Chronic wasting disease (CWD) is “expanding” and has now been found in deer, elk, and moose in at least 32 states and four Canadian provinces, according to a December update from the National Wildlife Health Center, a governmental organization dedicated to wildlife disease detection, control, and prevention.
Over the past two months, several areas of the country reported cases of the disease for the first time, including the state of Kentucky, Yellowstone National Park, and Coleman County, Texas.
The illness has earned the nickname “zombie deer disease” because it eats away at the brain and causes stumbling, excessive drooling and head lowering, blank stares, listlessness, and lack of fear of people, according to the Texas Parks and Wildlife Department. As the name of the disease implies, animals also gradually become skinnier, emaciated, or “wasted” over the course of a year or more.
There is no vaccine or treatment, and the disease is always fatal.
A Brain-Consuming Illness
The condition is caused by abnormal protein particles called prions that accumulate in the brain and create sponge-like holes in the tissue. The Wyoming Wildlife Federation describes it as turning the brain into Swiss cheese.
“If an animal has holes in its brain, it’s not able to function normally, which includes finding food, and over the course of months it just wastes away,” said Krysten Schuler, PhD, a wildlife disease ecologist with Cornell University’s College of Veterinary Medicine, in an interview conducted by the American Association for the Advancement of Science.
Dr. Schuler added that this is really a sad way for deer to die, and calling it “zombie deer disease” misrepresents the illness.
“A lot of people have ideas about what zombies are,” she said. “The deer are not coming for our brains. Unfortunately, this is a disease that affects their brain, but they don’t necessarily become aggressive toward humans. They’re still living creatures and deserve a level of respect and empathy around what they’re facing.”
Is Chronic Wasting Disease a Threat to Humans?
Chronic wasting disease is transmitted by direct animal-to-animal contact or indirectly through contact with infectious particles that remain in the environment in feces, soil, or vegetation.
Although there have been no reported cases of chronic wasting disease infection in people, the Centers for Disease Control and Prevention (CDC) warns that a risk to humans may exist. The health agency cites some research suggesting that monkeys may become infected if they eat meat from CWD-infected animals, or come in contact with brain or body fluids from infected deer or elk.
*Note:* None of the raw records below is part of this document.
(** * Weekly usage quota with background persistence (app.py)

    A shallow embedding of the credit handlers [check_credit] and
    [use_credit], of the startup load [load_initial_data] and of the publish
    cycle [persist_data_to_hub] of app.py, followed by the properties the
    specification states about them.

    Modelling conventions.
    - A usage record is a Python dict read through [.get] with defaults, so a
      record has three optional fields.  Fields that are present carry the
      types of the data model (a string id, integer count and week_start).
    - Timestamps ([time.time()]) are exact integers, in seconds.
    - [usage_data_cache] is a list of records.  Records are mutated in place
      and new ones are appended; nothing is ever removed or reordered, so the
      position of a record in the list is its identity.
    - [data_changed] (a threading.Event) is a boolean.
    - The handlers are modelled from the derived user identifier on; the
      identifier is a string and the empty string stands for every falsy
      identifier.  The routes around them ([get_user_identifier] and the
      checks on the body) take the JSON body as a finite map from keys to
      values, with Python's [bool()] and [str()] on values as parameters.
    - The key pool and [enhance_animation_prompt] are modelled with the
      Gemini client as a parameter that gives a reply for a key at an
      attempt; the prompt text is fixed within a request and plays no part.
      Strings there are sequences of code points below 256. *)

From Stdlib Require Import Ascii.
From stdpp Require Import base option list strings numbers relations gmap.

Open Scope string_scope.
Open Scope Z_scope.

(** ** Configuration *)

Definition USAGE_LIMIT : Z := 5.
Definition one_week_seconds : Z := 7 * 24 * 60 * 60.
(** [IMutableAccessBackend.dump]. *)
Definition mutable_dump {St} `{!IAccessBackend St} `{!IMutableAccessBackend St}
    `{!IAccessListing St} `{!IMutableAccessSettings St}
    (self : Backend St) (version : string) : Dump :=
  let data := dump_with allow_register self version in
  let pending_users :=
    map (λ username, (username, _get_password_hash (storage self) username))
        (pending_users (storage self)) in
  {| dump_allow_register := dump_allow_register data;
     dump_version := dump_version data;
     dump_groups := dump_groups data;
     dump_users := dump_users data;
     dump_packages_groups := dump_packages_groups data;
     dump_packages_users := dump_packages_users data;
     dump_pending_users := Some pending_users |}.

(** The dictionary of a dump as [load] reads it.  [load] hands the
    passwords to [_register] as they are; a dump with a missing hash has
    no counterpart among the snapshots. *)
Definition snapshot_user (user : DumpUser) : option SnapshotUser :=
  password ← du_password user;
  Some {| su_username := du_username user; su_password := password;
          su_admin := Some (du_admin user) |}.

Definition snapshot_pending_user (user : string * option string) : option SnapshotUser :=
  password ← user.2;
  Some {| su_username := user.1; su_password := password; su_admin := None |}.

Definition snapshot_of_dump (data : Dump) : option Snapshot :=
  users ← mapM snapshot_user (dump_users data);
  pending_users ←
    match dump_pending_users data with
    | Some pending_users => Some <$> mapM snapshot_pending_user pending_users
    | None => Some None
    end;
  Some {| data_users := users;
          data_groups := dump_groups data;
          data_pending_users := pending_users;
          data_packages_groups := dump_packages_groups data;
          data_packages_users := dump_packages_users data;
          data_allow_register := dump_allow_register data |}.

Definition set_password (password_hash : string) (u : UserRecord) : UserRecord :=
  {| ur_password := password_hash; ur_admin := ur_admin u; ur_status := ur_status u |}.

(** The packages on which [name] holds grants, each with the
    permissions, in the order in which the grants are met. *)
Definition grants_by_package (grants : gset (string * string * string)) (name : string)
    : list (string * list string) :=
  foldl (λ d '(package, holder, perm),
           if decide (holder = name)
           then dict_setitem package (default [] (dict_get package d) ++ [perm]) d
           else d)
        [] (elements grants).

(** Modelled from the spec: the listings of the store.  The groups are
    the stored ones, the users the approved ones (a pending user is left
    out of every enumeration). *)
#[global] Instance store_listing : IAccessListing Store := {|
  all_groups st := (map_to_list (st_groups st)).*1;
  all_user_data st :=
    (λ entry, {| lu_username := entry.1; lu_admin := ur_admin entry.2 |})
    <$> map_to_list (filter (λ entry, ur_status entry.2 = Approved) (st_users st));
  group_package_permissions st group := grants_by_package (st_group_grants st) group;
  user_package_permissions st username := grants_by_package (st_user_grants st) username;
|}.

(** Modelled from the spec: the registration flag of the store, and the
    change of a password, which stores the hash it is given on a user
    that exists. *)
#[global] Instance store_settings : IMutableAccessSettings Store := {|
  allow_register := st_allow_register;
  _set_password_hash username password_hash :=
    store_set_users (alter (set_password password_hash) username);
|}.

(** [approve_user] on the backend object. *)
Definition approve (self : Backend Store) (username : string) : Backend Store :=
  with_storage self (approve_user username (storage self)).

(** ** Reading a dump, and the stores a dump describes in full *)

(** The permissions recorded for a package and a name. *)
Definition packages_get (packages : dict (dict (list string))) (package name : string)
    : option (list string) :=
  dict_get package packages ≫= dict_get name.

(** No package is recorded without a holder. *)
Definition packages_inhabited (packages : dict (dict (list string))) : Prop :=
  ∀ package holders, dict_get package packages = Some holders → holders ≠ [].

(** No key twice, neither among the packages nor among the holders of
    one package. *)
Definition packages_NoDup (packages : dict (dict (list string))) : Prop :=
  NoDup (dict_keys packages)
  ∧ ∀ package holders, dict_get package packages = Some holders → NoDup (dict_keys holders).

(** The check that [verify_user] ends with, for a stored hash. *)
Definition check_password {St : Type} (self : Backend St) (stored_pw candidate : string)
    : result bool :=
  if decide (stored_pw = "") then Return false
  else pwd_verify (pwd_context self) candidate stored_pw.

(** The user is in the store and approved. *)
Definition approved (st : Store) (username : string) : Prop :=
  ∃ u, st_users st !! username = Some u ∧ ur_status u = Approved.

(** The store refers to nothing that its listings leave out: the members
    of its groups and the holders of its user grants are approved users,
    the holders of its group grants are groups, and no pending user is an
    administrator. *)
Definition store_closed (st : Store) : Prop :=
  (∀ group member, member ∈ store_members st group → approved st member)
  ∧ (∀ package group perm,
       (package, group, perm) ∈ st_group_grants st → group ∈ dom (st_groups st))
  ∧ (∀ package username perm,
       (package, username, perm) ∈ st_user_grants st → approved st username)
  ∧ (∀ username u,
       st_users st !! username = Some u → ur_status u = Pending → ur_admin u = false).

(** The entries of [data["users"]] and [data["pending_users"]] that the
    dump of a store gives. *)
Definition store_snapshot_users (st : Store) : list SnapshotUser :=
  (λ entry, {| su_username := entry.1; su_password := ur_password entry.2;
               su_admin := Some (ur_admin entry.2) |})
  <$> map_to_list (filter (λ entry, ur_status entry.2 = Approved) (st_users st)).

Definition store_snapshot_pending_users (st : Store) : list SnapshotUser :=
  (λ entry, {| su_username := entry.1; su_password := ur_password entry.2;
               su_admin := None |})
  <$> map_to_list (filter (λ entry, ur_status entry.2 = Pending) (st_users st)).

(** A snapshot declaring the administrator [root]. *)
Definition admin_snapshot : Snapshot :=
  {| data_users := [ {| su_username := "root"; su_password := "$pw"; su_admin := Some true |} ];
     data_groups := [];
     data_pending_users := None;
     data_packages_groups := [];
     data_packages_users := [];
     data_allow_register := false |}.

(** ** The calls of a load, and further snapshots *)

(** The calls that [load] makes behind a guard: [_register] and
    [approve_user] behind [user_exists], [create_group] behind
    [group_members], [edit_user_group] for the members that are
    missing. *)
Definition guarded_call (call : Mutation) : bool :=
  match call with
  | Register _ _ | ApproveUser _ | CreateGroup _ | EditUserGroup _ _ _ => true
  | _ => false
  end.

(** Every declared group declares a member, and every declared member is
    a user of the store or listed in [data["users"]]. *)
Definition members_exist (data : Snapshot) (st : Store) : Prop :=
  ∀ group members, (group, members) ∈ data_groups data →
    members ≠ []
    ∧ ∀ member, member ∈ members →
        member ∈ dom (st_users st) ∨ member ∈ su_username <$> data_users data.

(** A snapshot that declares an administrator, a user, a pending user,
    a group holding the three, and a grant for the group and for the
    user. *)
Definition team_snapshot : Snapshot :=
  {| data_users :=
       [ {| su_username := "amy"; su_password := "$pw"; su_admin := Some true |};
         {| su_username := "bob"; su_password := "$pw"; su_admin := None |} ];
     data_groups := [ ("dev", ["amy"; "eve"; "bob"]) ];
     data_pending_users :=
       Some [ {| su_username := "eve"; su_password := "$pw"; su_admin := None |} ];
     data_packages_groups := [ ("foo", [ ("dev", ["read"]) ]) ];
     data_packages_users := [ ("foo", [ ("bob", ["read"; "write"]) ]) ];
     data_allow_register := true |}.

(** The snapshot of Scenario D as the specification words it: it declares
    the group [dev] with the member [bob] and nothing else. *)
Definition dev_group_snapshot : Snapshot :=
  {| data_users := [];
     data_groups := [ ("dev", ["bob"]) ];
     data_pending_users := None;
     data_packages_groups := [];
     data_packages_users := [];
     data_allow_register := false |}.

(** * Properties *)

(** ** Dictionaries *)

Section dict_facts.
Context {V : Type}.
Implicit Types (d : dict V) (k : string) (v : V).

Lemma dict_get_setitem_eq k v d : dict_get k (dict_setitem k v d) = Some v.
Proof.
  induction d as [|[k' v'] d IH]; simpl.
  - by rewrite decide_True.
  - destruct (decide (k' = k)) as [->|Hne]; simpl.
    + by rewrite decide_True.
    + by rewrite decide_False.
Qed.

Lemma dict_get_setitem_ne k k' v d :
  k ≠ k' → dict_get k' (dict_setitem k v d) = dict_get k' d.
Proof.
  intros Hne. induction d as [|[k0 v0] d IH]; simpl.
  - by rewrite decide_False.
  - destruct (decide (k0 = k)) as [->|Hne0]; simpl.
    + by rewrite !decide_False.
    + destruct (decide (k0 = k')); done.
Qed.

Lemma dict_get_setitem k k' v d :
  dict_get k' (dict_setitem k v d) = if decide (k = k') then Some v else dict_get k' d.
Proof.
  destruct (decide (k = k')) as [->|Hne].
  - apply dict_get_setitem_eq.
  - by apply dict_get_setitem_ne.
Qed.

Lemma dict_setitem_not_empty k v d : dict_is_empty (dict_setitem k v d) = false.
Proof. destruct d as [|[k' v'] d]; simpl; [done|]. by destruct (decide (k' = k)). Qed.

Lemma dict_is_empty_nil d : dict_is_empty d = true ↔ d = [].
Proof. by destruct d. Qed.

Lemma dict_get_Some_elem_of k v d : dict_get k d = Some v → (k, v) ∈ d.
Proof.
  induction d as [|[k' v'] d IH]; simpl; [done|].
  destruct (decide (k' = k)) as [->|Hne].
  - intros [= ->]. left.
  - intros H. right. by apply IH.
Qed.

Lemma dict_get_is_Some k d : is_Some (dict_get k d) ↔ k ∈ dict_keys d.
Proof.
  unfold dict_keys. induction d as [|[k' v'] d IH]; simpl.
  - split; [by intros [? ?]|by intros ?%elem_of_nil].
  - destruct (decide (k' = k)) as [->|Hne].
    + split; [intros _; left|by eauto].
    + rewrite IH, elem_of_cons. split; [by right|]. by intros [->|?].
Qed.

(** Every entry of a dictionary filled by a loop of assignments comes
    from the dictionary before the loop or from an assignment. *)
Lemma dict_get_foldl_setitem (key : string → string) (l : dict V) d k v :
  dict_get k (foldl (λ d '(name, val), dict_setitem (key name) val d) d l) = Some v →
  dict_get k d = Some v ∨ ∃ name, (name, v) ∈ l ∧ key name = k.
Proof.
  revert d. induction l as [|[name val] l IH]; intros d; simpl; [by left|].
  intros [H|(name' & Hin & Hk)]%IH.
  - rewrite dict_get_setitem in H. destruct (decide (key name = k)) as [Hk|Hk].
    + injection H as <-. right. exists name. split; [left|done].
    + by left.
  - right. exists name'. split; [by right|done].
Qed.

Lemma dict_is_empty_foldl_setitem (key : string → string) (l : dict V) d :
  dict_is_empty (foldl (λ d '(name, val), dict_setitem (key name) val d) d l)
  = dict_is_empty d && dict_is_empty l.
Proof.
  revert d. induction l as [|[name val] l IH]; intros d; simpl.
  - by rewrite andb_true_r.
  - rewrite IH, dict_setitem_not_empty. simpl. by rewrite andb_false_r.
Qed.
End dict_facts.

(** ** Permission resolution *)

(** The loop over [default_read]. *)
Lemma dict_get_default_read (principals : list string) (d : dict (list string)) principal :
  dict_get principal
    (foldl (λ all_perms principal, dict_setitem principal ["read"] all_perms) d principals)
  = if decide (principal ∈ principals) then Some ["read"] else dict_get principal d.
Proof.
  revert d. induction principals as [|p principals IH]; intros d.
  - by rewrite decide_False by apply not_elem_of_nil.
  - cbn [foldl]. rewrite IH. destruct (decide (principal ∈ principals)) as [Hin|Hnin].
    + by rewrite decide_True by (by right).
    + rewrite dict_get_setitem. destruct (decide (p = principal)) as [->|Hne].
      * by rewrite decide_True by left.
      * rewrite decide_False; [done|]. by intros [->|?]%elem_of_cons.
Qed.

(** The loop over [default_write]: one ["write"] per occurrence of the
    principal, after whatever the entry held. *)
Lemma dict_get_default_write (principals : list string) (d : dict (list string)) principal :
  dict_get principal
    (foldl (λ all_perms principal,
              match dict_get principal all_perms with
              | Some perms => dict_setitem principal (perms ++ ["write"]) all_perms
              | None => dict_setitem principal ["write"] all_perms
              end) d principals)
  = match dict_get principal d with
    | Some perms =>
        Some (perms ++ replicate (List.length (filter (λ p, p = principal) principals)) "write")
    | None =>
        if decide (principal ∈ principals)
        then Some (replicate (List.length (filter (λ p, p = principal) principals)) "write")
        else None
    end.
Proof.
  revert d. induction principals as [|p principals IH]; intros d.
  - rewrite decide_False by apply not_elem_of_nil. cbn.
    destruct (dict_get principal d); [by rewrite app_nil_r|done].
  - cbn [foldl]. rewrite IH. clear IH. rewrite filter_cons.
    destruct (decide (p = principal)) as [->|Hne].
    + rewrite (decide_True (P := principal ∈ principal :: principals)) by left.
      destruct (dict_get principal d) as [perms|]; rewrite dict_get_setitem_eq; cbn;
        [by rewrite <- app_assoc|done].
    + assert (dict_get principal
                (match dict_get p d with
                 | Some perms => dict_setitem p (perms ++ ["write"]) d
                 | None => dict_setitem p ["write"] d
                 end) = dict_get principal d) as ->.
      { destruct (dict_get p d); by rewrite dict_get_setitem_ne. }
      destruct (dict_get principal d); [done|].
      destruct (decide (principal ∈ principals)) as [Hin|Hnin].
      * by rewrite decide_True by (by right).
      * rewrite decide_False; [done|]. by intros [->|?]%elem_of_cons.
Qed.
A scientific paper published in 2022 in the journal Acta Neuropathologica found that the barrier for CWD prions to infect humans is not absolute, and that there is an actual risk that it can transmit to humans.
Schuler, too, said there is potential for the chronic wasting disease to be zoonotic, meaning transmissible from animal to human — just like COVID-19. Mad cow disease, which belongs to the same family of illnesses as CWD, originated in cattle, but humans can get a variant called Creutzfeldt-Jakob disease, which is fatal.
To be on the safe side, health officials recommend that people do not consume meat from CWD-infected animals. The World Health Organization has also stressed the importance of keeping the agents of all known prion diseases from entering the human food system.